Among the entries below, copy every line that carries the word "which".

Data items:
------------------------------------------------------------------------
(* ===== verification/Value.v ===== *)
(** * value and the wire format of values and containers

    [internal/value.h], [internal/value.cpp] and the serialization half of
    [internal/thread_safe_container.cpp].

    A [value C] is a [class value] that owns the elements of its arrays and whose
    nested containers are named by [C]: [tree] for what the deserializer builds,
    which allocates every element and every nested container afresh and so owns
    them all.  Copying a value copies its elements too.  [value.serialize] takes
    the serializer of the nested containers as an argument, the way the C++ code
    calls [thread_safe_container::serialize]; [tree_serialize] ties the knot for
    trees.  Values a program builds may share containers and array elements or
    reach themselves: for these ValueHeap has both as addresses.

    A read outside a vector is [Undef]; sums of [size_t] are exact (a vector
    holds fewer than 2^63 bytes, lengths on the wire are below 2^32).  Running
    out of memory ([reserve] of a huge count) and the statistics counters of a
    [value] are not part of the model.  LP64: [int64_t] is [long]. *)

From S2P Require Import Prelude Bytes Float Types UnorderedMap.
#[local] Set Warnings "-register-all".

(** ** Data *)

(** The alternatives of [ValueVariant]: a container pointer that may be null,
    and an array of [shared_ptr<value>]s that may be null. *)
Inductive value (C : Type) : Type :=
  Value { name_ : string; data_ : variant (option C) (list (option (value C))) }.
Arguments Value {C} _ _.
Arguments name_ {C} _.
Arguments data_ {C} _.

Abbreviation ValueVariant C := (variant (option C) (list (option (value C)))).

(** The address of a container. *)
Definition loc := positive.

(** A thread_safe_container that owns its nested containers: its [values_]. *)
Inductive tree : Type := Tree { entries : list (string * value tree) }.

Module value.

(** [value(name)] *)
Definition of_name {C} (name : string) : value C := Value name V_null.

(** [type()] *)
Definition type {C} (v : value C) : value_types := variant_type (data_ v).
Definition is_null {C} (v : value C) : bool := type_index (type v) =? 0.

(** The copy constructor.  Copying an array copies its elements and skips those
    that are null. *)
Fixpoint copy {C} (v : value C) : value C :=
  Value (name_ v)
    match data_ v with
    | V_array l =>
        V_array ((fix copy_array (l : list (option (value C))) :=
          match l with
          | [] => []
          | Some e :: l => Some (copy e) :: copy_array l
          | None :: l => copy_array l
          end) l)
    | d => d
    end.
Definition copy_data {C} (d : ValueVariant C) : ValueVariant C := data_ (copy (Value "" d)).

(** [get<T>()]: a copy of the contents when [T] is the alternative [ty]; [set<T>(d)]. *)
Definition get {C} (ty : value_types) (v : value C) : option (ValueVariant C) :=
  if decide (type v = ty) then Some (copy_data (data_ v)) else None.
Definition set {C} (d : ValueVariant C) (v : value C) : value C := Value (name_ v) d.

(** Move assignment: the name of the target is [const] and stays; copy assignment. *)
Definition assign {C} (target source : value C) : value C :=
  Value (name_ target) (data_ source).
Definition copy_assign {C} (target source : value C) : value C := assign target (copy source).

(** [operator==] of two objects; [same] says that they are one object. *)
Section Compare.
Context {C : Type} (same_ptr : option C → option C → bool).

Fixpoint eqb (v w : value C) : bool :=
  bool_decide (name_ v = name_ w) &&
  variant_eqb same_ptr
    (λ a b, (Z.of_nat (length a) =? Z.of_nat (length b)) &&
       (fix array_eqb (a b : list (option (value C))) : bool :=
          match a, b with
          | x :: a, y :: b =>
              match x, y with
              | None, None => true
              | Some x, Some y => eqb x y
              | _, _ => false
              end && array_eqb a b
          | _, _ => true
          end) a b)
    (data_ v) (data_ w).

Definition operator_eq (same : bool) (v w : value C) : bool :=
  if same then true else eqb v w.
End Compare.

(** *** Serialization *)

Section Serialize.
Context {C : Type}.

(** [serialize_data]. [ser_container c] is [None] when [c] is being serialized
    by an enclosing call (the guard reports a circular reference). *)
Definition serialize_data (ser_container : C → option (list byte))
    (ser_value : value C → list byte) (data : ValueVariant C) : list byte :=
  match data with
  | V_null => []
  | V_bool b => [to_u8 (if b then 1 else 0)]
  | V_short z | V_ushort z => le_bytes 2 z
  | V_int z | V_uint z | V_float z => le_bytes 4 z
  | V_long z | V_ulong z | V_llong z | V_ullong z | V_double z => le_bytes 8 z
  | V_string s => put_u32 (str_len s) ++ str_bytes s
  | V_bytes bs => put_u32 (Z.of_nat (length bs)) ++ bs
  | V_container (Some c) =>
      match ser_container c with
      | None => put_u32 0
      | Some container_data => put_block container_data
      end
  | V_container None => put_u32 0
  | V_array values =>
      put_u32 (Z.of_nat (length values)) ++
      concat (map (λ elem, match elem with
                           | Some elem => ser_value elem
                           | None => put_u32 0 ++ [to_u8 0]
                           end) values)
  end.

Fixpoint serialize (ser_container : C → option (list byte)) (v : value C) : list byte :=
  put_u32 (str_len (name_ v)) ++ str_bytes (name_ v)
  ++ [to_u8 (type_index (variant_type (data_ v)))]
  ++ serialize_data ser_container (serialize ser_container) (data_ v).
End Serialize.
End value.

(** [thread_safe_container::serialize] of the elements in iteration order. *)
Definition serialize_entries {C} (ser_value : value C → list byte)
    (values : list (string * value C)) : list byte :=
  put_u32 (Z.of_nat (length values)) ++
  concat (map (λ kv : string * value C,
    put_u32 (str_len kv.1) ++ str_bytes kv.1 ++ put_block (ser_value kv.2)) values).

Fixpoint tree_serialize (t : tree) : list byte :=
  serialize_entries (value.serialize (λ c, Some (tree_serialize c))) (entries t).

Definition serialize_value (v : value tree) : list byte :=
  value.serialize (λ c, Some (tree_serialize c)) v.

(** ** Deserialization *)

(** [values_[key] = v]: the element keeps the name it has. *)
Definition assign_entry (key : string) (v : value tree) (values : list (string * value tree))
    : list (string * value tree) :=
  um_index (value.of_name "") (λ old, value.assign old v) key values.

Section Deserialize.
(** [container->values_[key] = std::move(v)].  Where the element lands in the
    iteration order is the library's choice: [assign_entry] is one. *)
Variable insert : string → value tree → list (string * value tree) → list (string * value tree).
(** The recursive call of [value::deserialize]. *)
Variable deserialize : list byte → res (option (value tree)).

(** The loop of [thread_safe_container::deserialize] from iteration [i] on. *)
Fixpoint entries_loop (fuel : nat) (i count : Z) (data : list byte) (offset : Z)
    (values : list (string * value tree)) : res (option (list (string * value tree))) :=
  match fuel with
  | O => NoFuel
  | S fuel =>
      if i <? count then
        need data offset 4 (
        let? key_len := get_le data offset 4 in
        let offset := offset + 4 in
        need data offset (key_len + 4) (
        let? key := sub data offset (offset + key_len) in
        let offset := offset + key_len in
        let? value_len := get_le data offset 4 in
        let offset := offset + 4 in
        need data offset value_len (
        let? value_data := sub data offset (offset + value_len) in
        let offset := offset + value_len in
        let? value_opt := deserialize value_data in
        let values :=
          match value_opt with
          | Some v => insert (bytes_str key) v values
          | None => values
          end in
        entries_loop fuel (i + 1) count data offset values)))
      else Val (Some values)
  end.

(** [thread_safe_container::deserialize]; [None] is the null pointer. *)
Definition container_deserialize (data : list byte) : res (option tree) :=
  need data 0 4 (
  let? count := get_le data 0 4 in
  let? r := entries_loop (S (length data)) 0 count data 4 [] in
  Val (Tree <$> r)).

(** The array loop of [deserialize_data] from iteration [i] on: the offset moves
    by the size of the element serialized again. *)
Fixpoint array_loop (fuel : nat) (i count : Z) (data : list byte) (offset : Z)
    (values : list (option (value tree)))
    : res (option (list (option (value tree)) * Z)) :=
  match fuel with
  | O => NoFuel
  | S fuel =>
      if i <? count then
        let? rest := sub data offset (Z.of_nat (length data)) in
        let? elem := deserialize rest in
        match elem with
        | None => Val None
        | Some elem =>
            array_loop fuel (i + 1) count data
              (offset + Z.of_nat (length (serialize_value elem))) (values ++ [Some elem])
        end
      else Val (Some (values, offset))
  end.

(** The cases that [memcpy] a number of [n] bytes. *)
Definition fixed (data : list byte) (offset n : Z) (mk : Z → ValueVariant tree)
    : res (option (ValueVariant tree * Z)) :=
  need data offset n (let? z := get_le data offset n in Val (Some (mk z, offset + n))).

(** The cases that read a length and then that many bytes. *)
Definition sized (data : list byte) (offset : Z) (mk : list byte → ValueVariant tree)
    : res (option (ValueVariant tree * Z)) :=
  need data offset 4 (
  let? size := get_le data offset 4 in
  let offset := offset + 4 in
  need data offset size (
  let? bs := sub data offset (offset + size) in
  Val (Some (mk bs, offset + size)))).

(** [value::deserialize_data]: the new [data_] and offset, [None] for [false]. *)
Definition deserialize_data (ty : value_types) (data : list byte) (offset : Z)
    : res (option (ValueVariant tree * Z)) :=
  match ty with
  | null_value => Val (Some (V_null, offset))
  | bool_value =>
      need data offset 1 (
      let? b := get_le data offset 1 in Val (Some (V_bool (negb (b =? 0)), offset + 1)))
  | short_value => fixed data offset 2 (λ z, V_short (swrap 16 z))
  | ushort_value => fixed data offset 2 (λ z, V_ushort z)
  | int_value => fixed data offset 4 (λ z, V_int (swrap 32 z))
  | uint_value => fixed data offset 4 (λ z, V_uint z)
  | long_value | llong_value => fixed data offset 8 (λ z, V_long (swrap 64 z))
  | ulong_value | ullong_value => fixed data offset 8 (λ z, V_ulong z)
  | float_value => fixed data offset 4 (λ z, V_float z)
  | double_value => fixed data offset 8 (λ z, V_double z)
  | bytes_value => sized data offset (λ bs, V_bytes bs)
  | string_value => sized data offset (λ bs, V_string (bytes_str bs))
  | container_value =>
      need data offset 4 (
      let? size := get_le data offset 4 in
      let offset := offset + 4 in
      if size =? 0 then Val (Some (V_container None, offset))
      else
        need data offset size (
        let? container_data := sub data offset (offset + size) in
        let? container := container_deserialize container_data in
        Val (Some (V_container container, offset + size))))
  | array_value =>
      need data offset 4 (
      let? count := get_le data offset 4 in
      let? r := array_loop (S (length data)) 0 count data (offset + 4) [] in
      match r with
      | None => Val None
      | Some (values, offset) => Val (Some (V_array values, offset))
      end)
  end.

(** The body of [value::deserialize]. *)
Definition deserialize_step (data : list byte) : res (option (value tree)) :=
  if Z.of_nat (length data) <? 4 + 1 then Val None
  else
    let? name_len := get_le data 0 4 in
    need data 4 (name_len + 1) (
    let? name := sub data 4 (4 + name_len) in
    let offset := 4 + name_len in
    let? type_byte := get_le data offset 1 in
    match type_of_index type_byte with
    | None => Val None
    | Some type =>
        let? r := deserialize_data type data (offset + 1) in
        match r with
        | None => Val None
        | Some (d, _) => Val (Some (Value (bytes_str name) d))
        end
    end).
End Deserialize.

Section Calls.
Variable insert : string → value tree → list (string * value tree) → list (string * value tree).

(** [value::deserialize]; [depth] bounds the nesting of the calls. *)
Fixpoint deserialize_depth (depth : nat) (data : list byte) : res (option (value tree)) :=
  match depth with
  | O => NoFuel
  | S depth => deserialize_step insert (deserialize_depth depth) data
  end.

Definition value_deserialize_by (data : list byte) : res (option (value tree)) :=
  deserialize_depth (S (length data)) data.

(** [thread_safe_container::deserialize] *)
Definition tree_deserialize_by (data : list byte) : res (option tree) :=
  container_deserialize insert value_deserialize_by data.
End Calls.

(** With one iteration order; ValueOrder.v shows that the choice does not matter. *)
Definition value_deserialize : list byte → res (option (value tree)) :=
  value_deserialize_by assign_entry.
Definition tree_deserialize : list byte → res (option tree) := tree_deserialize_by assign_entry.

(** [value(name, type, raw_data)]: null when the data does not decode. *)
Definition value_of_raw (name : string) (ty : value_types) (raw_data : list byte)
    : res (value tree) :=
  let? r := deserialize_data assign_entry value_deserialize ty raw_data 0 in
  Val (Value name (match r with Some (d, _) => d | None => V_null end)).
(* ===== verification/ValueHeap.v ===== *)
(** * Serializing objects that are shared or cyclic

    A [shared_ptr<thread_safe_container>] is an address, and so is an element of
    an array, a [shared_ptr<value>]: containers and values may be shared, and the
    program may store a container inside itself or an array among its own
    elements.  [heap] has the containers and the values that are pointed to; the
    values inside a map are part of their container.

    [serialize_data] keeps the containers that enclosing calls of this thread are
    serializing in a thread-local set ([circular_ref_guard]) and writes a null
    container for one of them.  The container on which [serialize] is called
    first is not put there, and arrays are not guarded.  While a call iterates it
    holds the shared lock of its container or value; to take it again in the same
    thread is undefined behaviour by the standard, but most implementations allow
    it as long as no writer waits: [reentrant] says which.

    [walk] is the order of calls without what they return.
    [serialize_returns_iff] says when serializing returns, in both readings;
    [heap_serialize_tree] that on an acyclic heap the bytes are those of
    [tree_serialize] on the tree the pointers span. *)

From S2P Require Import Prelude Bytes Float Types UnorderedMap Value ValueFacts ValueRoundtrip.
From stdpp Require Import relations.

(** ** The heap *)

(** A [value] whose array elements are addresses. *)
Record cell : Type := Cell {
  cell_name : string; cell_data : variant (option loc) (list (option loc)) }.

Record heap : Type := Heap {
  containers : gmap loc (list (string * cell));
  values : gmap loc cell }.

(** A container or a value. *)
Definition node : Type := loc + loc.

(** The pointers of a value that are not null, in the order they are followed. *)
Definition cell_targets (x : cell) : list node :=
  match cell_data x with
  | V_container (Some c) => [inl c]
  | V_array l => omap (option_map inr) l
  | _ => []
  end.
------------------------------------------------------------------------
◆ **RESPONSE TO THE TASK**
    which allocates every element and every nested container afresh and so owns
    container for one of them.  The container on which [serialize] is called
    it as long as no writer waits: [reentrant] says which.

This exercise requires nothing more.